Pascale Marthine Tayou, artiste camerounais, nous propose cette exposition monumentale dans un espace immense aménagé par la Gare Saint Sauveur. Nous y découvrons un foisonnement d’installations, de toutes tailles et de tous horizons, pour la plupart très spectaculaires. L’exposition s’apparente à un véritable parcours, qui occasionne un cheminement entre les œuvres, sans début ni fin, ce qui est assez inédit. On s’y ballade comme on le souhaite, s’attarde sur ce qui nous intéresse ou attire notre regard.
Dans l’ensemble, Pascale Marthine Tayou porte un regard sur la société de consommation, ou de surconsommation. Le motif récurrent est le sac plastique : icône d’une société du jetable, miroir des excès de la vie contemporaine.
Mais c’est aussi une réflexion sur le temps qui passe, sur l’usure, la vie et la vieillesse. Par exemple, Pascale Marthine Tayou se présente lui-même dans deux autoportraits, l’un à côté de l’autre, qu’il a pris à une dizaine d’années d’intervalle.
Il nous invite également à venir découvrir une autre culture, celle de son Afrique natale : " Le Cameroun est ma marque de fabrique déposée, la base où tout a commencé. J'y suis né et j'y ai été éduqué : par mes parents, mes amis et la rue. Je trouve qu'il est important de le montrer dans mon œuvre. Ainsi, tous ceux qui suivent mon travail là-bas savent que tout est possible. " nous dit-il. A mi-chemin entre le Cameroun et l’Europe (il vit à présent à Gand), il redéfinit une culture postcoloniale, faisant part de ses expériences vécues dans son pays d’origine et dans celui où il vit désormais.
L’exposition propose un foisonnement d’œuvres très variées : sculpture (poupées ou marionnettes, troncs suspendus, structures monumentales utilisant toutes sortes de matières), peinture, dessin, photographie, projections (films quasi documentaires du Cameroun projetés dans ou sur des structures improbables, sortes de petites huttes africaines recouvertes d’une neige mousseuse, ici aussi à mi-chemin entre l’Afrique et la Belgique).
On retient certaines œuvres plus que d’autres, comme « Garage Modern », carcasse de voiture qui semble avoir été abandonnée là, que l’artiste a décomposée, démonté toutes ses pièces pour les surexposer ensuite, comme pour révéler un subterfuge.
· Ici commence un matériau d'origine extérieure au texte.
Lemma sound_alter_mount w m f :
  (forall mt, mounts w !! m = Some mt -> keep_fs (m_fs mt) (m_fs (f mt))) ->
  sound w (set_mounts (alter (M := list Mount) f m (mounts w)) w).
Proof. intros Hf Hwf. split; [by apply wf_alter_mount|done]. Qed.
Lemma nodes_alloc_sound m dir : keeps sound (nodes_alloc (HS := HS) m dir).
Proof.
  unfold nodes_alloc. apply keeps_bind; [apply _|by keep|]. intros w1 w x [-> Hx]%deref_Ok.
  destruct (m_fs x) as [|max nodes| |] eqn:Hfs; try reflexivity.
  unfold mbind, io_bind, lift, fail_if. destruct (max <=? Z.of_nat (length nodes)); cbn; [reflexivity|].
  apply sound_alter_mount. rewrite Hx. intros mt [= <-]. rewrite Hfs. cbn. split.
  - intros n nd Hn. exists nd. split; [by apply lookup_app_l_Some|done].
  - intros n nd' Hn Hnone%lookup_ge_None. rewrite lookup_app_r in Hn by done. apply list_lookup_singleton_Some in Hn as [_ <-]. done.
Qed.
Lemma tmp_entry_sound {E} m n f :
  (forall nd, t_vnode (f nd) = t_vnode nd) -> keeps sound (upd_mount (HS := HS) (E := E) m (node_upd n f)).
Proof.
  intros Hf w. apply sound_alter_mount. intros mt Hm. unfold node_upd. cbn. destruct (m_fs mt) as [|max nodes| |] eqn:Hfs;
    try apply keep_fs_refl. cbn. split.
  - intros k nd Hk. destruct (decide (k = n)) as [->|Hne].
    + exists (f nd). by rewrite list_lookup_alter_eq, Hk.
    + exists nd. by rewrite list_lookup_alter_ne.
  - intros k nd' Hk Hn. destruct (decide (k = n)) as [->|Hne].
    + by rewrite list_lookup_alter_eq, Hn in Hk.
    + rewrite list_lookup_alter_ne in Hk by done. congruence.
Qed.
Lemma host_mkdir_sound root file name : keeps sound (host_mkdir H root file name).
Proof.
  unfold host_mkdir, host_open. apply keeps_then; [apply _|by keep|]. intros _. apply keeps_then; [apply _| |intros _; by keep].
  intros w. destruct (h_mkdir H (hs w) root (file ++ [name])) as [s r]. by apply sound_same.
Qed.
#[local] Hint Resolve nodes_alloc_sound tmp_entry_sound host_mkdir_sound : keep.
Lemma vnode_mkdir_sound td name v : keeps sound (vnode_mkdir H td name v).
Proof. unfold vnode_mkdir, tmp_mkdir, tmp_nodes_of, host_root_of. keep. Qed.

(** *** One vnode for a file *)

(** The vnodes are of the same file: files of the host with the same
    identifier, whatever their names are, files of a tmpfs, or entries of a
    devfs, which belong to it alone.  A vnode of nullfs is not the file
    itself. *)
Definition same_file w (x y : Vnode) : Prop :=
  match v_backend x, v_backend y with
  | BHost f, BHost g => v_mount x = v_mount y /\ exists root, host_mount w (v_mount x) root /\ same_id root f g
  | BTmp n, BTmp k => v_mount x = v_mount y /\ n = k
  | BDev e, BDev k => e = k
  | _, _ => False
  end.
Lemma wf_unique w v u x y :
  ids_stable -> wf w -> vnodes w !! v = Some x -> vnodes w !! u = Some y -> v ∉ dead w -> u ∉ dead w -> same_file w x y -> v = u.
Proof.
  intros Hst Hwf Hv Hu Hdv Hdu Hs. pose proof (proj2 Hwf _ _ Hv Hdv) as Rv. pose proof (proj2 Hwf _ _ Hu Hdu) as Ru.
  unfold same_file in Hs. destruct (v_backend x) as [f|n|e|l], (v_backend y) as [g|k|e'|l']; try done.
  - destruct Hs as [Hm (root & (mt0 & act0 & Hmt0 & Hfs0) & t & t' & i & Hf & Hg)].
    destruct Rv as (mt & r & act & id & s & Hmt & Hfs & Hact & Hid).
    destruct Ru as (mt' & r' & act' & id' & s' & Hmt' & Hfs' & Hact' & Hid'). rewrite <-Hm in Hmt'. simplify_eq.
    rewrite Hfs in Hfs0, Hfs'. simplify_eq. rewrite (Hst _ _ _ _ _ _ Hid Hf) in Hact. rewrite (Hst _ _ _ _ _ _ Hid' Hg) in Hact'. congruence.
  - destruct Hs as [Hm <-]. destruct Rv as (mt & r & ns & nd & Hmt & Hfs & Hnd & Hid).
    destruct Ru as (mt' & r' & ns' & nd' & Hmt' & Hfs' & Hnd' & Hid'). rewrite Hm in Hmt. simplify_eq. rewrite Hfs in Hfs'. congruence.
  - subst. destruct Rv as (d & He & Hd), Ru as (d' & He' & Hd'). congruence.
Qed.
End wf.
End VnodeProps.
Ou encore l’œuvre « Wall Street », qui consiste en un mur recouvert d’enseignes d’une centaine de compagnies nationales et multinationales du paysage urbain camerounais, et vise à dénoncer l’homogénéisation d’une culture globale.
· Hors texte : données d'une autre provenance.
Definition lookup_failed (i : nat) (com : str) (e : Z) : LookupError :=
  if e =? ENOENT then NotFound e else LookupFailed i com e.
(** The loop of [lookup] over the components from number [i] on.  [locals]
    are the vnodes that the callers refer to; the vnodes that the loop leaves
    behind are let go. *)
Fixpoint lookup_loop (locals : list nat) (td : option Td) (root : nat) (i : nat) (coms : list str) (vn : nat)
    : M LookupError nat :=
  match coms with
  | [] => mret vn
  | com :: coms =>
      resolved ← map_io LGetRootFailed (follow vn);
      lift (fail_if (bool_decide (com = VPath.dotdot) && bool_decide (resolved = root)) EscapeChroot);;
      next ← map_io (lookup_failed i com) (vnode_lookup H td com resolved);
      release (root :: next :: locals);;
      lookup_loop locals td root (S i) coms next
  end.
Definition start_of (path : str) (td : option Td) (root : nat) : nat :=
  if VPath.is_absolute path then root
  else match td with Some td => td_cwd td | None => root end.
(** [Fs::lookup]. *)
Definition lookup (locals : list nat) (path : str) (follow_last : bool) (td : option Td) : M LookupError nat := scoped locals (
  top ← asks (fun w => match td with Some td => td_root td | None => root_vnode w end);
  let vn := start_of path td top in
  root ← map_io LGetRootFailed (follow top);
  vn ← lookup_loop (top :: locals) td root 0 (VPath.components path) vn;
  if follow_last then map_io LGetRootFailed (follow vn) else mret vn).

(** [Fs::mkdir]. *)
Definition path_part {A} (f : str -> outcome unit A) (p : str) : M MkdirError A :=
  lift (map_err (fun _ => RootPath) (f p)).
Definition mkdir (locals : list nat) (path : str) (td : option Td) : M MkdirError nat := scoped locals (
  parent ← path_part VPath.parent path;
  parent ← lift (ok_or RootPath parent);
  parent ← map_io LookupParentFailed (lookup locals parent true td);
  name ← path_part VPath.file_name path;
  name ← lift (unwrap_or_panic PUnwrap name);
  map_io CreateFailed (vnode_mkdir H td name parent)).

(** ** Mounting *)

(** [Mounts::set_id]: an identifier that no mount of the list has.  A round
    is needed only for a mount that has the identifier of the round before. *)
Definition fsid (base ty : Z) : Z :=
  Z.lor (Z.lor ((Z.shiftl base 8) mod 2 ^ 32) base) (Z.lor ((Z.shiftl ty 24) mod 2 ^ 32) 0xff00).
Fixpoint set_id (fuel : nat) (ids : list (Z * Z)) (ty base : Z) : option (Z * Z) :=
  let v1 := fsid base ty in
  let next := (base + 1) mod 2 ^ 16 in
  if bool_decide ((v1, ty) ∈ ids) then match fuel with O => None | S fuel => set_id fuel ids ty next end
  else Some (v1, next).
(** [Mounts::push]. *)
Definition push {E} (x : Mount) : M E nat :=
  ids ← asks (fun w => m_id <$> omap (fun m => mounts w !! m) (mount_list w));
  base ← asks mount_base;
  '(v1, base) ← lift (unwrap_or_panic PUnreachable (set_id (length ids) ids (m_ty x) base));
  modify (set_mount_base base);;
  m ← asks (fun w => length (mounts w));
  modify (fun w => set_mounts (mounts w ++ [MkMount (m_ty x) (m_fs x) (m_parent x) (m_flags x) (m_hashseed x) (v1, m_ty x) (m_owner x)]) w);;
  modify (fun w => set_mount_list (mount_list w ++ [m]) w);;
  mret m.
(** [Mounts::remove]. *)
Definition remove_mount {E} (m : nat) : M E unit :=
  modify (fun w => set_mount_list (filter (fun k => k <> m) (mount_list w)) w).
(** [Mount::new]. *)
Definition mount_new {E} (conf : FsConfig) (cred : Cred.Ucred) (parent : option nat) (flags : Z) (d : FsData) : M E Mount :=
  seed ← rand_u32;
  mret (MkMount (conf_ty conf) d parent flags seed (0, 0) (Cred.effective_uid cred)).

(** The [mount] functions of the file systems. *)
Definition mount_host (conf : FsConfig) (cred : Cred.Ucred) (parent : option nat) (opts : Opts) (flags : Z) : M Z Mount :=
  lift (panic_if (intersects flags MNT_UPDATE) PTodo);;
  from ← lift (unwrap_or_panic PUnwrap (opts !! "from"%string));
  lift (panic_if (match from with OStr _ | OVPath _ => false | _ => true end) PUnreachable);;
  root ← lift (remove as_path "ob:root" opts);
  root ← lift (unwrap_or_panic PUnwrap root);
  r ← host_call as_EIO (fun s => h_root H s root);
  mount_new conf cred parent (Z.lor flags MNT_LOCAL) (DHost r ∅).
Definition mount_dev (conf : FsConfig) (cred : Cred.Ucred) (parent : option nat) (flags : Z) : M Z Mount :=
  lift (fail_if (intersects flags MNT_ROOTFS) EOPNOTSUPP);;
  lift (fail_if (intersects flags MNT_UPDATE) EOPNOTSUPP);;
  index ← asks devfs_index;
  modify (set_devfs_index (S index));;
  root ← dev_mkdir [] DEVFS_ROOTINO None;
  mount_new conf cred parent (Z.lor flags MNT_LOCAL) (DDev index root 0).
(** The pages and the nodes that a tmpfs can have. *)
Definition tmp_pages (size : Z) : Z :=
  if (size - 0x4000) mod 2 ^ 64 <? 0xffffffffffff8000 then Z.shiftr ((size + 0x3fff) mod 2 ^ 64) 14 else 2 ^ 64 - 1.
Definition tmp_max_nodes (inodes pages : Z) : Z :=
  if inodes <? 4 then if pages <? 0xfffffffd then pages + 3 else 2 ^ 32 - 1 else inodes.
Definition mount_tmp (conf : FsConfig) (cred : Cred.Ucred) (parent : option nat) (opts : Opts) (flags : Z) : M Z Mount :=
  lift (fail_if (intersects flags MNT_UPDATE) EINVAL);;
  p ← lift (unwrap_or_panic PUnwrap parent);
  attrs ← getattr H p;
  let root := Cred.real_uid cred =? 0 in
  gid ← lift (if root then remove_or as_gid "gid" (a_gid attrs) opts else Ok (a_gid attrs));
  uid ← lift (if root then remove_or as_uid "uid" (a_uid attrs) opts else Ok (a_uid attrs));
  mode ← lift (if root then remove_or as_mode "mode" (a_mode attrs) opts else Ok (a_mode attrs));
  inodes ← lift (remove_or as_i32 "inodes" 0 opts);
  size ← lift (remove_or as_usize "size" 0 opts);
  file_size ← lift (remove_or as_u64 "maxfilesize" 0 opts);
  let max := tmp_max_nodes inodes (tmp_pages size) in
  lift (fail_if (max <=? 0) ENOSPC);;
  mount_new conf cred parent (Z.lor flags MNT_LOCAL) (DTmp max [MkTNode None (Some (true, []))]).
Definition mount_null (locals : list nat) (conf : FsConfig) (cred : Cred.Ucred) (opts : Opts) (flags : Z) : M Z Mount :=
  lift (fail_if (intersects flags MNT_ROOTFS) EOPNOTSUPP);;
  lift (if intersects flags MNT_UPDATE
        then ex ← remove as_bool "export" opts;
             panic_if (bool_decide (ex = Some true)) PTodo;; Err EOPNOTSUPP
        else Ok tt);;
  target ← lift (remove as_vpath "target" opts);
  target ← lift (unwrap_or_panic PTodo target);
  lower ← map_io lookup_errno (lookup locals target true None);
  mount_new conf cred (Some lower) flags (DNull lower).
Definition conf_mount_fn (locals : list nat) (conf : FsConfig) (cred : Cred.Ucred) (parent : option nat) (opts : Opts) (flags : Z)
    : M Z Mount :=
  match conf_mount conf with
  | KHost => mount_host conf cred parent opts flags
  | KDev => mount_dev conf cred parent flags
  | KTmp => mount_tmp conf cred parent opts flags
  | KNull => mount_null locals conf cred opts flags
  | KTodo => lift (Panic PTodo)
  end.
(** * The C emulator driver (emulator/cbinding/emulator.c)

    A shallow embedding of the command-line driver of the Caliptra MCU
    emulator: the numeric parsers used on the command line, the raw-mode
    terminal controller, the signal handler, the free-run loop and [main].

    The engine ([emulator_*] functions of the Rust static library), the C
    library and the terminal device are the environment.  Every call into
    them is recorded as an [Event]; their answers are taken from an
    explicit oracle, so that each function of the driver is a total,
    executable function of the environment's answers.

    Of each [#ifdef _WIN32] the POSIX branch is the one embedded, with
    the integer widths of LP64 and the constants of <termios.h> on Linux.
    [strtoul], [atoi] and [sscanf] follow ISO C in the "C" locale.  The
    option parser that the driver defines for Windows is embedded as
    well. *)

From Stdlib Require Import ZArith List String Ascii Bool Lia DecimalString.
Import ListNotations.

Local Open Scope string_scope.
Local Open Scope Z_scope.

(** ** Characters and C strings *)

(** The code of a character, as an [unsigned char]. *)
Definition code (c : ascii) : Z := Z.of_N (N_of_ascii c).

(** The line feed written by ["\n"] in a C string literal. *)
Definition nl : string := String (ascii_of_nat 10) EmptyString.

(** [isspace] in the "C" locale: space, and the controls from \t to \r. *)
Definition isspace (c : ascii) : bool :=
  (code c =? 32) || ((9 <=? code c) && (code c <=? 13)).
Cette surabondance nous donne à voir des œuvres qui ne répondent pas à une seule et unique problématique mais explorent de nombreuses choses, parmi lesquelles chacun pourra faire son tri. Entre un cône de cinq mètres de diamètre s’élevant vers le ciel et recouvert de sacs plastique multicolores, et des frigos renfermant des films d’enfants camerounais, on peut ainsi trouver une « roue des insultes », qui invite le spectateur à s’investir puisqu’il doit la tourner, pour tomber sur l’insulte qui lui correspond. C’est ce genre de petit écart insolite qui fait toute la richesse de l’exposition.